Why was this work needed?
Whooping cough can be a dangerous disease, in particular among children under three months old. In response to an increase in whooping cough, in 2012 the Government started a campaign to vaccinate pregnant women. Although the vaccine was known to have only mild side effects, in children and non-pregnant adults, and was deemed safe to implement, it had not been systematically checked in pregnancy. Therefore, it was very important that its safety was carefully monitored from the beginning of the campaign, just in case there were any adverse effects.

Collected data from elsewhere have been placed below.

(* ===== verification/Scenario.v ===== *)
(** A project at work: concrete packages and one crash from its registration to its record, in which what
    the theorems on worlds assume holds. *)

From S2P Require Import Prelude Text Domain CrashContext CrashRequest Identifiers Auth Store Jobs Usage Retention Ingest Quotas Accounting Movements Ledgers Admissions Uploads Worlds.

#[local] Open Scope Z_scope.

(** Packages: addresses are numbers, and a digest is the bytes themselves, cut or filled up to its length. *)
#[export] Instance scenario_network : Network := {|
  address := N; network := N; parse_address := fun _ => None; show_address := fun n => [n]; contains := N.eqb |}.
#[export] Instance scenario_sha256 : Sha256 := {| sha256 := fun bs => take 32 (bs ++ repeat (byte_of 0) 32) |}.
#[export] Instance scenario_hmac : HmacSha256 := {| hmac_sha256 := fun k bs => bs |}.

Definition scenario_ingest : CrashIngest.t scenario_network := CrashIngest.Mk scenario_network [] [] 120 60 true true.
Definition scenario_scope : KeyScope.t scenario_network := KeyScope.Mk scenario_network (txt "key") (txt "org") (txt "project") (txt "production") [].
Definition scenario_key : text := txt "raw.bundle".
Definition scenario_bytes : bytes := as_bytes (txt "crash").
Definition scenario_guid : text := txt "UECC-Windows-1".

(** The states after each of the three steps, none of which fails. *)
Definition project_of {A} (r : A * Project.t * outcomes) : Project.t := r.1.2.
Definition scenario_created : Project.t := created 0.
Definition scenario_registered : Project.t := project_of (register_pending_object 1 scenario_key [] scenario_created).
Definition scenario_stored : Project.t := project_of (store_request scenario_key [Chunk scenario_bytes] [] scenario_registered).
Definition scenario_record : ntx AcceptedCrash.t :=
  persist_event scenario_ingest scenario_scope 3 (txt "2026-08-01") (txt "event") (txt "object") scenario_key
    (StoredRequest.Mk (sha256 scenario_bytes) (len scenario_bytes)) (Some scenario_guid) (Some (repeat (byte_of 7) 16)).
Definition scenario_recorded : Project.t := project_of (scenario_record [] scenario_stored).
Definition scenario_world : World.t := World.Mk scenario_recorded ∅ 3.

Lemma keyless_empty k db : Project.objects db = ∅ -> keyless k db.
Proof. intros E oid o. by rewrite E, lookup_empty. Qed.

Definition scenario_storing : World.t := World.Mk scenario_stored {[ scenario_key := (1, Held scenario_bytes) ]} 2.

Lemma scenario_stored_reachable settings : Reachable scenario_ingest scenario_scope settings scenario_storing.
Proof.
  exists 0. eapply rtc_l with (y := World.Mk scenario_registered {[ scenario_key := (1, Registered) ]} 1).
  { eapply (SRegister _ _ _ (World.Mk (created 0) ∅ 0) scenario_key 1 [] (Ok tt)); [cbn; lia|done|by apply keyless_empty|]. vm_compute. reflexivity. }
  apply rtc_once.
  refine (SStore _ _ _ (World.Mk scenario_registered {[ scenario_key := (1, Registered) ]} 1) scenario_key 1 [Chunk scenario_bytes] 2 [] (Ok (StoredRequest.Mk (sha256 scenario_bytes) (len scenario_bytes))) scenario_stored [] _ _ _ _);
      [cbn; lia|done|vm_compute; discriminate|]. vm_compute. reflexivity.
Qed.

Lemma scenario_reachable settings : Reachable scenario_ingest scenario_scope settings scenario_world.
Proof.
  destruct (scenario_stored_reachable settings) as [t Ht]. exists t. etrans; [exact Ht|]. apply rtc_once.
  refine (SRecord _ _ _ scenario_storing scenario_key 1 scenario_bytes 3 (txt "2026-08-01") (txt "event") (txt "object") (Some scenario_guid) (Some (repeat (byte_of 7) 16)) [] (scenario_record [] scenario_stored).1.1 scenario_recorded [] _ _ _ _);
      [cbn; lia|done|vm_compute; discriminate|]. vm_compute. reflexivity.
Qed.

The Medicines and Healthcare products Regulatory Agency (MHRA) wanted to check the safety of giving the whooping cough vaccine to pregnant women. The MHRA looked at the GP records of women who were given the vaccine for six months afterwards, checking for any health problems, particularly stillbirth. They compared the rates of stillbirth among vaccinated mothers with those who hadn’t been vaccinated to check whether there was any difference between the two groups.
What were the benefits?
This study found that the vaccination did not increase the rates of stillbirth, or other difficulties in pregnancy. This means that the campaign to vaccinate pregnant women can be continued, protecting unborn children from a potentially deadly disease.
What type of data was involved?
This research was conducted using the Clinical Practice Research Datalink (CPRD), a database of GP records.
What was the legal basis for accessing the data?
GP practices agree to allow their data to be uploaded to the CPRD. Linkage for this study was carried out within the CPRD and researchers were then given access to the data, which was de-personalised.
Who funded and collaborated on this work?
This work was carried out by the MHRA, with data provided by the CPRD.